I rephrased the question as I realized it wasn't optimally worded : Prove that it is impossible to write $x = f(x)g(x)$ for all $x \in \mathbb R$, where $f$ are $g$ are differentiable on $\mathbb R$ and $f(0)=g(0)=0$.

I proved this by differentiating both sides of $x = f(x)g(x)$, which gives $1 = f'(x)g(x) + f(x)g'(x)$; thus when $x=0, f'(0)g(0) + f(0)g'(0) = 0 \neq 1$. However, this proof doesn't give me much insight on why this particular exercise is true. I am really interested in seeing a more intuitive explanation, but here are some of my attempts/hypotheses :

  1. $f'(x)g(x) + f(x)g'(x)$ is constant when $f$ or $g$ is constant.
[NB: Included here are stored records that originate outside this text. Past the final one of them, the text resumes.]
(** The loop always returns: its fuel is never exhausted. *)
Lemma attemptLoop_total E url headers method jsonData maxRetries :
  forall fuel attempt w,
    0 <= attempt -> maxRetries <= maxInt64 ->
    (Z.to_nat (maxRetries + 1 - attempt) < fuel)%nat ->
    exists res w', attemptLoop E url headers method jsonData maxRetries fuel attempt w
                   = Some (res, w').
Proof.
  induction fuel as [|fuel IH]; intros attempt w H0 Hmax Hfuel; [lia|].
  cbn [attemptLoop].
  destruct (attempt <=? maxRetries) eqn:Hle; [|eauto].
  apply Z.leb_le in Hle.
  destruct (buildRequest _ _ _ _ _) as [e|req]; [eauto|].
  destruct (server _ _ _) as [cause|r]; [eauto|].
  destruct ((StatusCode r =? 429) && (attempt <? maxRetries)) eqn:Hc; [|eauto].
  apply andb_true_iff in Hc as [_ Hlt]. apply Z.ltb_lt in Hlt.
  rewrite wrap64_small by (unfold maxInt64 in *; lia).
  apply IH; lia.
Qed.

Lemma makeAPIRequest_total E url headers method jsonData maxRetries w :
  maxRetries <= maxInt64 ->
  exists res w', makeAPIRequest E url headers method jsonData maxRetries w
                 = Some (res, w').
Proof.
  intros Hmax. apply attemptLoop_total; [lia | done |].
  unfold attemptFuel. lia.
Qed.

(** ** Scenarios *)

(** An environment around a given service: every URL parses, no API key
    is configured, bodies are not decoded. *)
Definition envOf (srv : list Request -> Request -> Outcome) : Env :=
  mkEnv srv (fun _ => true) (fun _ => Some "{}"%string) (fun k => k)
        (fun _ => ""%string) (fun _ => None) (fun _ => None) (fun _ => None)
        (fun _ => None) (fun _ => "2025-09-25"%string).

Definition emptyWorld : World := mkWorld [] [] [].

Definition tooManyRequests : Response := mkResponse 429 "rate limited" false.
Definition okResponse : Response := mkResponse 200 "{}" false.

(** A service that answers every attempt with 429. *)
Definition always429 : Env := envOf (fun _ _ => Reply tooManyRequests).

(** A service that rate-limits the first two attempts and then answers. *)
Definition twice429 : Env :=
  envOf (fun history _ =>
           if (length history <? 2)%nat then Reply tooManyRequests
           else Reply okResponse).

Definition getRequest (url : string) : Request := mkRequest "GET" url ∅ None.

(** ** The claims *)

(** C1 as the specification states it fails: with [maxRetries = 3] and a
    service that always answers 429, the client issues four requests and
    hands the fourth 429 response back as a value; no error is returned. *)
Lemma makeAPIRequest_exhausted_is_not_an_error :
  makeAPIRequest always429 "u" ∅ "GET" None 3 emptyWorld
  = Some (inr tooManyRequests,
          mkWorld (replicate 4 (getRequest "u"))
                  [60000000000; 90000000000; 120000000000]
                  [RateLimited 1 4 60; RateLimited 2 4 90; RateLimited 3 4 120])
  /\ ~ (exists e w',
          makeAPIRequest always429 "u" ∅ "GET" None 3 emptyWorld = Some (inl e, w')).
Proof.
  assert (Hrun : makeAPIRequest always429 "u" ∅ "GET" None 3 emptyWorld
                 = Some (inr tooManyRequests,
                         mkWorld (replicate 4 (getRequest "u"))
                                 [60000000000; 90000000000; 120000000000]
                                 [RateLimited 1 4 60; RateLimited 2 4 90;
                                  RateLimited 3 4 120])) by (vm_compute; reflexivity).
  split; [exact Hrun|].
  intros (e & w' & He). rewrite Hrun in He. discriminate He.
Qed.

(** C1 (amended): when the service answers every attempt with 429 and
    [maxRetries] is not negative, the client makes exactly
    [maxRetries + 1] requests, sleeping after each but the last, and
    returns the last 429 response as a value with no error. *)
Theorem makeAPIRequest_all_429 E url headers method jsonData maxRetries req w :
  buildRequest E url headers method jsonData = inr req ->
  0 <= maxRetries <= maxInt64 ->
  (forall history, exists r, server E history req = Reply r /\ StatusCode r = 429) ->
  exists r w',
    makeAPIRequest E url headers method jsonData maxRetries w = Some (inr r, w')
    /\ StatusCode r = 429
    /\ server E (requests w ++ replicate (Z.to_nat maxRetries) req) req = Reply r
    /\ requests w' = requests w ++ replicate (Z.to_nat (maxRetries + 1)) req
    /\ length (sleeps w') = (length (sleeps w) + Z.to_nat maxRetries)%nat.
Proof.
  intros Hbuild [H0 Hmax] H429.
  destruct (H429 (requests w ++ replicate (Z.to_nat maxRetries) req)) as [r [Hr Hs]].
  exists r. eexists. split.
  - rewrite (makeAPIRequest_run E url headers method jsonData maxRetries req Hbuild
               (Z.to_nat maxRetries) w (Reply r)); [reflexivity | lia | lia | | done |].
    + intros i _. apply H429.
    + right. lia.
  - cbn [requests sleeps backedOff]. repeat split; [done | done | |].
    + do 2 f_equal. lia.
    + rewrite length_app, length_map. unfold indices.
      by rewrite length_map, length_seq.
Qed.

Lemma makeAPIRequest_all_429_witness :
  exists r w',
    makeAPIRequest always429 "u" ∅ "GET" None 3 emptyWorld = Some (inr r, w')
    /\ StatusCode r = 429
    /\ server always429 (requests emptyWorld ++ replicate (Z.to_nat 3) (getRequest "u"))
              (getRequest "u") = Reply r
    /\ requests w' = requests emptyWorld ++ replicate (Z.to_nat (3 + 1)) (getRequest "u")
    /\ length (sleeps w') = (length (sleeps emptyWorld) + Z.to_nat 3)%nat.
Proof.
  apply (makeAPIRequest_all_429 always429 "u" ∅ "GET" None 3 (getRequest "u")).
  - reflexivity.
  - unfold maxInt64. lia.
  - intros history. exists tooManyRequests. split; reflexivity.
Defined.

(** The delay of the attempt of index [i] and its [time.Duration], as
    far as the nanoseconds fit int64. *)
Lemma delayOf_exact (i : Z) :
  0 <= i <= 307445732 ->
  delayOf i = 60 + 30 * i /\ seconds (delayOf i) = (60 + 30 * i) * 1000000000.
Proof.
  intros Hi.
  assert (Hdelay : delayOf i = 60 + 30 * i).
  { unfold delayOf.
    rewrite (wrap64_small (30 * i)) by (unfold maxInt64; lia).
    apply wrap64_small. unfold maxInt64. lia. }
  split; [exact Hdelay|]. rewrite Hdelay. unfold seconds.
  apply wrap64_small. unfold maxInt64. lia.
Qed.

(** C2: on every attempt [i < maxRetries] answered with 429 the client
    sleeps exactly [60 + 30 * i] seconds (60, 90, 120, ...) and retries;
    the first answer with any other status (200 included) is returned at
    once, and so is the answer to the last attempt allowed, with no
    further request and no sleep; a transport failure is returned at
    once as an error, with no retry.  [maxRetries] ranges up to
    307445733, as far as the seconds of every delay fit the int64
    nanoseconds of [time.Duration]; every caller passes 3. *)
Theorem makeAPIRequest_backoff E url headers method jsonData maxRetries req
        (k : nat) (o : Outcome) w :
  buildRequest E url headers method jsonData = inr req ->
  Z.of_nat k <= maxRetries <= 307445733 ->
  (forall i, (i < k)%nat ->
     exists r, server E (requests w ++ replicate i req) req = Reply r
               /\ StatusCode r = 429) ->
  server E (requests w ++ replicate k req) req = o ->
  match o with
  | TransportFailure _ => True
  | Reply r => StatusCode r <> 429 \/ Z.of_nat k = maxRetries
  end ->
  makeAPIRequest E url headers method jsonData maxRetries w
  = Some (match o with
          | TransportFailure cause => inl (ErrDo cause)
          | Reply r => inr r
          end,
          mkWorld (requests w ++ replicate (S k) req)
                  (sleeps w ++
                     map (fun i => (60 + 30 * Z.of_nat i) * 1000000000) (seq 0 k))
                  (stdout w ++
                     map (fun i => RateLimited (Z.of_nat i + 1) (maxRetries + 1)
                                               (60 + 30 * Z.of_nat i))
                         (seq 0 k))).
Proof.
  intros Hbuild [Hk Hmax] H429 Ho Hend.
  rewrite (makeAPIRequest_run E url headers method jsonData maxRetries req Hbuild
             k w o); [| lia | unfold maxInt64; lia | done | done | done].
  unfold resultOf. cbn [backedOff sleeps stdout]. rewrite indices_0, !map_map.
  rewrite (wrap64_small (maxRetries + 1)) by (unfold maxInt64; lia).
  assert (Hsleeps : map (fun i => seconds (delayOf (Z.of_nat i))) (seq 0 k)
                    = map (fun i => (60 + 30 * Z.of_nat i) * 1000000000) (seq 0 k)).
  { apply map_ext_in. intros i Hi. apply in_seq in Hi.
    by destruct (delayOf_exact (Z.of_nat i) ltac:(lia)) as [_ Hs]. }
  assert (Hnotices : map (fun i => RateLimited (Z.of_nat i + 1) (maxRetries + 1)
                                               (delayOf (Z.of_nat i))) (seq 0 k)
                     = map (fun i => RateLimited (Z.of_nat i + 1) (maxRetries + 1)
                                                 (60 + 30 * Z.of_nat i)) (seq 0 k)).
  { apply map_ext_in. intros i Hi. apply in_seq in Hi.
    destruct (delayOf_exact (Z.of_nat i) ltac:(lia)) as [Hd _]. by rewrite Hd. }
  by rewrite Hsleeps, Hnotices.
Qed.

Lemma makeAPIRequest_backoff_witness :
  makeAPIRequest twice429 "u" ∅ "GET" None 3 emptyWorld
  = Some (inr okResponse,
          mkWorld (replicate 3 (getRequest "u"))
                  [60 * 1000000000; 90 * 1000000000]
                  [RateLimited 1 4 60; RateLimited 2 4 90]).
Proof.
  apply (makeAPIRequest_backoff twice429 "u" ∅ "GET" None 3 (getRequest "u")
                                2%nat (Reply okResponse) emptyWorld).
  - reflexivity.
  - lia.
  - intros i Hi. exists tooManyRequests.
    destruct i as [|[|i]]; [split; reflexivity | split; reflexivity | lia].
  - reflexivity.
  - left. cbn. lia.
Defined.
However, WLOG, if $f(x) = 0$, then we will have to divide by zero in order to get a function $g$ such that $x = f(x)g(x)$.
  2. If we define $f(x) = \frac{x}{g(x)},$ then clearly if $g(x) = 0$ then $f$ is not even continuous at $x=0$, so $f$ would not be differentiable on $\mathbb R$.

I am more or less looking for a graphical(?), intuitive explanation. Thank you for your help!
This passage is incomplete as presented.